Are shelter puppies just too darn cute?

The stars backstage at my local shelter are the six Basset puppies (and their doting mama) that the staff saved from coccidiosis (an illness caused by a nasty single-celled parasite). A guy brought the two-week-old litter to the shelter, signing over the whole lot, saying “they were just pooping too much.” Well, they were pooping so much because they had diarrhea; one puppy died within minutes of arrival. But our brilliant vet tech whipped into action and saved those dang puppies – mama, poop, and all. And they have just gotten cuter and cuter and cuter.

They’ve been the delight of the staff, but now that they have finally tested clear of the parasites and have put on weight, they are nearly ready to go up for adoption. We volunteers and staff are all asking our friends who might want a Basset hound; we try not to actually say the word “puppy” – at least at first.

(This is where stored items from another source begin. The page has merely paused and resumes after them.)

(** * Abhaya News & Video CMS backend: authentication guard and content lifecycle

    A shallow embedding of the Express/Mongoose backend
    ([backend/models/User.js], [backend/models/News.js],
    [backend/models/Video.js], [backend/middleware/auth.js],
    [backend/routes/auth.js], [backend/routes/news.js],
    [backend/routes/videos.js], [backend/routes/admin.js]) and the
    properties of its lockout policy, of its draft/published life cycle and
    of its middlewares.

    Conventions of the model.
    - A request handler is a program of type [Prog Store Response]: a sequence
      of awaited store operations, each of which MongoDB applies atomically to
      one document.  [run] executes a handler alone; [run_schedule]
      interleaves the awaited operations of several handlers.
    - [Date.now()] / [new Date()] is the argument [now] of a handler, in
      milliseconds since the epoch; a handler runs at one instant.
    - Library code (bcryptjs, jsonwebtoken, express-validator, the MongoDB
      text index) is the interface [Libs].
    - A Mongoose document in memory is a [Document]: the current field values
      together with the paths marked modified, which is what [isModified]
      reads and what [save] writes back with [$set].
    - An [ObjectId] is a value of the store's identifier type.  The share
      and like handlers take the [:id] of the request as it arrives, a
      string, and [castObjectId] is the cast Mongoose applies to it, whose
      failure the handler's [catch] answers with 500; the other handlers are
      modelled from the cast on, for an [:id] that is an identifier.
    - A JavaScript number is an IEEE 754 binary64; a counter is the integer
      it holds, and [number_add] is the addition [+] of the language, exact
      on the safe integers and rounded beyond them.  [$inc] is the addition
      of the store.
    - A property that needs the documents of the store to satisfy their
      schema, or the [_id] index to hold, says so ([schema_valid],
      [unique_account_ids]). *)

From Stdlib Require Import ZArith NArith List String Ascii Bool Lia.
Import ListNotations.

Local Open Scope Z_scope.

(** ** Handlers as programs over the store *)

Inductive Prog (S R : Type) : Type :=
| Ret (r : R)
| Await {X : Type} (op : S -> X * S) (k : X -> Prog S R).

Arguments Ret {S R} r.
Arguments Await {S R X} op k.

Fixpoint bind {S A B : Type} (p : Prog S A) (f : A -> Prog S B) : Prog S B :=
  match p with
  | Ret a => f a
  | Await op k => Await op (fun x => bind (k x) f)
  end.

(** One awaited store operation. *)
Definition await {S X : Type} (op : S -> X * S) : Prog S X := Await op Ret.

Declare Scope prog_scope.
Delimit Scope prog_scope with prog.
Notation "x <- p ;; q" := (bind p (fun x => q))
  (at level 61, p at next level, right associativity) : prog_scope.
Notation "p ;;; q" := (bind p (fun _ => q))
  (at level 61, right associativity) : prog_scope.

(** Sequential execution: the handler runs alone against the store. *)
Fixpoint run {S R : Type} (p : Prog S R) (s : S) : R * S :=
  match p with
  | Ret r => (r, s)
  | Await op k => let (x, s') := op s in run (k x) s'
  end.

(** Concurrent execution: the scheduler picks which handler performs its next
    awaited store operation. *)
Definition step {S R : Type} (p : Prog S R) (s : S) : Prog S R * S :=
  match p with
  | Ret r => (Ret r, s)
  | Await op k => let (x, s') := op s in (k x, s')
  end.

Fixpoint step_nth {S R : Type} (i : nat) (ts : list (Prog S R)) (s : S)
  : list (Prog S R) * S :=
  match ts, i with
  | [], _ => ([], s)
  | t :: ts', O => let (t', s') := step t s in (t' :: ts', s')
  | t :: ts', Datatypes.S j => let (ts'', s') := step_nth j ts' s in (t :: ts'', s')
  end.

Fixpoint run_schedule {S R : Type} (sched : list nat) (ts : list (Prog S R)) (s : S)
  : list (Prog S R) * S :=
  match sched with
  | [] => (ts, s)
  | i :: sched' => let (ts', s') := step_nth i ts s in run_schedule sched' ts' s'
  end.

Definition finished {S R : Type} (p : Prog S R) : option R :=
  match p with
  | Ret r => Some r
  | Await _ _ => None
  end.

(** ** Collections *)

Definition ObjectId := N.

Module Collection.
Section Generic.
Context {D : Type} (id_of : D -> ObjectId).

(** [Model.findOne(filter)]: the first matching document. *)
Definition findOne (p : D -> bool) (c : list D) : option D := find p c.

Definition findById (i : ObjectId) (c : list D) : option D :=
  findOne (fun d => N.eqb (id_of d) i) c.

(** A single-document update: the first matching document is replaced. *)
Fixpoint updateFirst (p : D -> bool) (f : D -> D) (c : list D) : list D :=
  match c with
  | [] => []
  | d :: c' => if p d then f d :: c' else d :: updateFirst p f c'
  end.

Definition updateById (i : ObjectId) (f : D -> D) (c : list D) : list D :=
  updateFirst (fun d => N.eqb (id_of d) i) f c.

Fixpoint deleteFirst (p : D -> bool) (c : list D) : list D :=
  match c with
  | [] => []
  | d :: c' => if p d then c' else d :: deleteFirst p c'
  end.

(** A new [_id], different from every one in the collection. *)
Definition fresh_id (c : list D) : ObjectId :=
  N.succ (fold_right (fun d m => N.max (id_of d) m) 0%N c).

(** [countDocuments(filter)]. *)
Definition countDocuments (p : D -> bool) (c : list D) : Z :=
  Z.of_nat (List.length (filter p c)).
End Generic.
End Collection.

(** A Mongoose document held by a handler: [this], whether it was built with
    [new Model(..)], and the paths marked modified. *)
Record Document (D P : Type) : Type := mkDocument {
  this : D;
  isNew : bool;
  modifiedPaths : list P
}.

Arguments mkDocument {D P}.
Arguments this {D P}.
Arguments isNew {D P}.
Arguments modifiedPaths {D P}.

(** A document loaded from the store: nothing is modified yet. *)
Definition hydrate {D P : Type} (d : D) : Document D P := mkDocument d false [].

(** ** Enumerations of the schemas *)

Inductive Role := role_user | role_admin | role_super_admin | role_guest.
Inductive AccountStatus := active | inactive | suspended.
Inductive ContentStatus := published | draft.

Definition Role_eqb (a b : Role) : bool :=
  match a, b with
  | role_user, role_user | role_admin, role_admin
  | role_super_admin, role_super_admin | role_guest, role_guest => true
  | _, _ => false
  end.

Definition AccountStatus_eqb (a b : AccountStatus) : bool :=
  match a, b with
  | active, active | inactive, inactive | suspended, suspended => true
  | _, _ => false
  end.

Definition ContentStatus_eqb (a b : ContentStatus) : bool :=
  match a, b with
  | published, published | draft, draft => true
  | _, _ => false
  end.

(** ** Strings

    A JavaScript string is modelled by its sequence of 8-bit code units. *)

Local Open Scope string_scope.

Definition non_empty (s : string) : bool := negb (String.eqb s "").

Fixpoint take_while (p : ascii -> bool) (s : string) : string :=
  match s with
  | EmptyString => EmptyString
  | String c s' => if p c then String c (take_while p s') else EmptyString
  end.

Fixpoint drop (n : nat) (s : string) : string :=
  match n, s with
  | O, _ => s
  | Datatypes.S _, EmptyString => EmptyString
  | Datatypes.S n', String _ s' => drop n' s'
  end.

Fixpoint string_forallb (p : ascii -> bool) (s : string) : bool :=
  match s with
  | EmptyString => true
  | String c s' => p c && string_forallb p s'
  end.

Definition strip_prefix (pre s : string) : option string :=
  if String.prefix pre s then Some (drop (String.length pre) s) else None.

Definition is_some {A : Type} (o : option A) : bool :=
  match o with
  | Some _ => true
  | None => false
  end.
(** The last frame in which object [k] is carried is the last frame of the
    descent to [q_place = inverse_kinematics(place_pos)]: it shows the object
    on [forward_kinematics(q_place)]; the frames after it carry nothing, and
    the cycle leaves the object at [place_pos] itself. *)
Theorem pick_and_place_last_carry_frame s k :
  (k < 3)%nat -> length (objects_pos s) = 3%nat ->
  nth_error (object_done s) k = Some false ->
  exists place tr f tr' s',
    nth_error shelf_positions k = Some place /\
    pick_and_place k s = inr (tt, tr ++ f :: tr', s') /\
    fr_carry f = Some k /\ fr_q f = inverse_kinematics robot place /\
    nth_error (fr_objs f) k = Some (ee (forward_kinematics robot (fr_q f))) /\
    Forall (fun g => fr_carry g = None) tr' /\
    nth_error (objects_pos s') k = Some place.
Proof.
  intros Hk Hl Hd.
  destruct (pick_and_place_run s k Hk Hl Hd) as (tb & tc & ta & s' & E & _ & _ & _ & Ho & _).
  destruct (pick_and_place_inv _ _ _ _ E Hd) as (pick & place & s1 & s2 & s3 & s4 & s5 & objs
    & dn & t1 & t2 & t3 & t4 & t5 & t6 & Hpick & Hplace & E1 & E2 & E3 & E4 & E5 & Eo & Ed & E6 & HT).
  apply animate_segment_keeps in E1 as [(Ln1 & _ & _) _].
  apply animate_segment_keeps in E2 as [(Ln2 & _ & _) _].
  apply animate_segment_keeps in E3 as [(Ln3 & _ & _) _].
  apply animate_segment_keeps in E4 as [(Ln4 & _ & _) _].
  destruct (animate_segment_spec (inverse_kinematics robot place) 40 (Some k) s4 ltac:(lia)
              ltac:(cbn; lia)) as (tr5 & s5' & E5' & Hq5 & F5 & _).
  rewrite E5 in E5'; injection E5' as <- <-.
  destruct (animate_segment_spec (inverse_kinematics robot (mkV (vx place) (vy place) 0.75))
              40 None (set_done (set_objs s5 objs) dn) ltac:(lia) I)
    as (tr6 & s6' & E6' & _ & F6 & _).
  rewrite E6 in E6'; injection E6' as <- <-.
  rewrite range_succ, map_app in Hq5 by lia; cbn in Hq5.
  apply map_eq_app in Hq5 as (t5a & t5b & -> & _ & Hlast).
  apply map_eq_cons in Hlast as (f & tl & -> & Hf & Htl).
  destruct tl; [|discriminate].
  rewrite Forall_app, Forall_cons_iff in F5; destruct F5 as (_ & (Hj & Hc & Ho') & _).
  exists place, (t1 ++ t2 ++ t3 ++ t4 ++ t5a), f, t6, s'.
  split; [exact Hplace|].
  split; [rewrite E, HT, <- !app_assoc; reflexivity|].
  split; [exact Hc|].
  split; [rewrite Hf, Rdiv_diag by (apply not_0_IZR; lia); apply lerp_1|].
  split; [rewrite <- Hj; apply Ho'; reflexivity|].
  split; [eapply Forall_impl; [|exact F6]; intros g (_ & H & _); exact H|].
  rewrite Ho; exact Hplace.
Qed.

Lemma pick_and_place_last_carry_frame_witness :
  exists place tr f tr' s',
    nth_error shelf_positions 0 = Some place /\
    pick_and_place 0 init_sim = inr (tt, tr ++ f :: tr', s') /\
    fr_carry f = Some 0%nat /\ fr_q f = inverse_kinematics robot place /\
    nth_error (fr_objs f) 0 = Some (ee (forward_kinematics robot (fr_q f))) /\
    Forall (fun g => fr_carry g = None) tr' /\
    nth_error (objects_pos s') 0 = Some place.
Proof. apply pick_and_place_last_carry_frame; [lia|reflexivity|reflexivity]. Defined.

(** From the initial state, [pick_and_place 0], [1] and [2] in turn all run
    without error and leave the three objects at [shelf_positions], all
    marked done. *)
Theorem pick_and_place_all_three :
  exists t1 t2 t3 s1 s2 s3,
    pick_and_place 0 init_sim = inr (tt, t1, s1) /\
    pick_and_place 1 s1 = inr (tt, t2, s2) /\
    pick_and_place 2 s2 = inr (tt, t3, s3) /\
    objects_pos s3 = shelf_positions /\ object_done s3 = [true; true; true].
Proof.
  destruct (pick_and_place_frame init_sim 0 ltac:(lia) eq_refl eq_refl)
    as (ta & s1 & E1 & Lo1 & Ld1 & Ho1 & Hd1 & _ & Hj1).
  destruct (pick_and_place_frame s1 1 ltac:(lia) Lo1
              ltac:(rewrite (proj2 (Hj1 1%nat ltac:(lia))); reflexivity))
    as (tb & s2 & E2 & Lo2 & Ld2 & Ho2 & Hd2 & _ & Hj2).
  destruct (pick_and_place_frame s2 2 ltac:(lia) Lo2
              ltac:(rewrite (proj2 (Hj2 2%nat ltac:(lia))), (proj2 (Hj1 2%nat ltac:(lia)));
                    reflexivity))
    as (tc & s3 & E3 & Lo3 & Ld3 & Ho3 & Hd3 & _ & Hj3).
  exists ta, tb, tc, s1, s2, s3; do 3 (split; [assumption|]).
  split; apply nth_error_ext; intros [|[|[|j]]].
  - rewrite (proj1 (Hj3 0%nat ltac:(lia))), (proj1 (Hj2 0%nat ltac:(lia))); exact Ho1.
  - rewrite (proj1 (Hj3 1%nat ltac:(lia))); exact Ho2.
  - exact Ho3.
  - rewrite (proj2 (nth_error_None (objects_pos s3) (S (S (S j)))) ltac:(rewrite Lo3; lia)).
    symmetry; apply nth_error_None; cbn; lia.
  - rewrite (proj2 (Hj3 0%nat ltac:(lia))), (proj2 (Hj2 0%nat ltac:(lia))); exact Hd1.
  - rewrite (proj2 (Hj3 1%nat ltac:(lia))); exact Hd2.
  - exact Hd3.
  - rewrite (proj2 (nth_error_None (object_done s3) (S (S (S j))))
               ltac:(rewrite Ld3, Ld2, Ld1; cbn; lia)).
    symmetry; apply nth_error_None; cbn; lia.
Qed.

(** ** Further properties of the kinematics *)

Lemma polar_sq l t : (l * cos t) ^ 2 + (l * sin t) ^ 2 = l ^ 2.
Proof.
  pose proof (sin2_cos2 t) as H; unfold Rsqr in H.
  transitivity (l ^ 2 * (sin t * sin t + cos t * cos t)); [ring|rewrite H; ring].
Qed.

(** [forward_kinematics] keeps the links rigid: [p0] is the origin, [p1] sits
    at [(0, 0, z_base)], [p2] and [p3] stay at height [z_base], and the three
    planar links have lengths [|L1|], [|L2|] and [|L3|]. *)
Theorem forward_kinematics_rigid_links rb q :
  let c := forward_kinematics rb q in
  p0 c = mkV 0 0 0 /\ p1 c = mkV 0 0 (z_base rb) /\
  vz (p2 c) = z_base rb /\ vz (p3 c) = z_base rb /\
  (vx (p2 c) - vx (p1 c)) ^ 2 + (vy (p2 c) - vy (p1 c)) ^ 2 = L1 rb ^ 2 /\
  (vx (p3 c) - vx (p2 c)) ^ 2 + (vy (p3 c) - vy (p2 c)) ^ 2 = L2 rb ^ 2 /\
  (vx (ee c) - vx (p3 c)) ^ 2 + (vy (ee c) - vy (p3 c)) ^ 2 = L3 rb ^ 2.
Proof.
  cbv zeta; unfold forward_kinematics, ee, vadd; cbn [p0 p1 p2 p3 p4 vx vy vz].
  repeat split; try ring.
  - rewrite <- (polar_sq (L1 rb) (j1 q)); ring.
  - rewrite <- (polar_sq (L2 rb) (j1 q + j2 q)); ring.
  - rewrite <- (polar_sq (L3 rb) (j1 q + j2 q + j3 q)); ring.
Qed.

(** Whatever the target, the end effector of
    [forward_kinematics (inverse_kinematics target)] is at the target height
    clamped to the lift range, [z_base + clip(z - z_base, z_min, z_max)]. *)
Theorem inverse_kinematics_reached_height rb t :
  z_min rb <= z_max rb ->
  vz (ee (forward_kinematics rb (inverse_kinematics rb t))) =
    z_base rb + clip (vz t - z_base rb) (z_min rb) (z_max rb).
Proof.
  intros H; rewrite fk_ee_z, inverse_kinematics_j4.
  rewrite (clip_id (clip _ _ _)) by (apply clip_bounds, H); reflexivity.
Qed.

Lemma inverse_kinematics_reached_height_witness :
  vz (ee (forward_kinematics default_robot (inverse_kinematics default_robot (mkV 0.3 0 0.9)))) =
    z_base default_robot + clip (vz (mkV 0.3 0 0.9) - z_base default_robot)
                             (z_min default_robot) (z_max default_robot).
Proof. apply inverse_kinematics_reached_height; cbn; lra. Defined.

(** The last link of the arm placed by [inverse_kinematics] points along the
    heading of the target seen from the base axis: [ee - p3] is
    [L3 * (x, y) / |(x, y)|], whether or not the target is reachable. *)
Theorem inverse_kinematics_last_link_heading rb x y z :
  0 < x ^ 2 + y ^ 2 ->
  let c := forward_kinematics rb (inverse_kinematics rb (mkV x y z)) in
  sqrt (x ^ 2 + y ^ 2) * (vx (ee c) - vx (p3 c)) = L3 rb * x /\
  sqrt (x ^ 2 + y ^ 2) * (vy (ee c) - vy (p3 c)) = L3 rb * y.
Proof.
  intros Hpos; cbv zeta.
  destruct (atan2_polar y x Hpos) as [Hc Hs].
  unfold inverse_kinematics; cbn [vx vy vz].
  destruct (wrist_xy rb x y) as [[phi xw] yw] eqn:Hw.
  unfold wrist_xy in Hw; injection Hw as Hphi _ _; rewrite Hphi in Hc, Hs.
  destruct (clamp_reach rb xw yw) as [[xw' yw'] r2'].
  destruct (cosine_law rb xw' yw' r2') as [q1 q2].
  unfold forward_kinematics, ee, vadd; cbn [p3 p4 vx vy vz j1 j2 j3 j4].
  replace (q1 + q2 + (phi - q1 - q2)) with phi by ring.
  split.
  - transitivity (L3 rb * (cos phi * sqrt (x ^ 2 + y ^ 2))); [ring|rewrite Hc; reflexivity].
  - transitivity (L3 rb * (sin phi * sqrt (x ^ 2 + y ^ 2))); [ring|rewrite Hs; reflexivity].
Qed.

Lemma inverse_kinematics_last_link_heading_witness :
  0 < 1 ^ 2 + 0 ^ 2 /\
  let c := forward_kinematics default_robot (inverse_kinematics default_robot (mkV 1 0 0.25)) in
  sqrt (1 ^ 2 + 0 ^ 2) * (vx (ee c) - vx (p3 c)) = L3 default_robot * 1 /\
  sqrt (1 ^ 2 + 0 ^ 2) * (vy (ee c) - vy (p3 c)) = L3 default_robot * 0.
Proof.
  split; [lra|].
  apply (inverse_kinematics_last_link_heading default_robot 1 0 0.25); lra.
Defined.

Because we know from experience: even people who don’t really want a dog, or who aren’t really in a good place to have a dog, are going to want one of these pups on sight. They are just TOO CUTE.

We know that babies are cute, in part, to help their parents remember to like them, especially when said parents are exhausted and at the ends of their ropes. But the “cute factor” works against puppies in a shelter; all sorts of folks bring them home – only to return them to the shelter eight or so months later, when the cute has worn off and left a pile of chewed shoes behind.

I think I’m biased, but in my experience, when someone adopts an ill-mannered, gawky teenaged dog; or a dowdy middle-aged dog; or a bleary senior with bad breath, I tend to feel more confident about the placement. Those adopters can’t help but see the flaws, and are still ready to take the dogs into their hearts and homes. But people who are fixated on puppies make me nervous.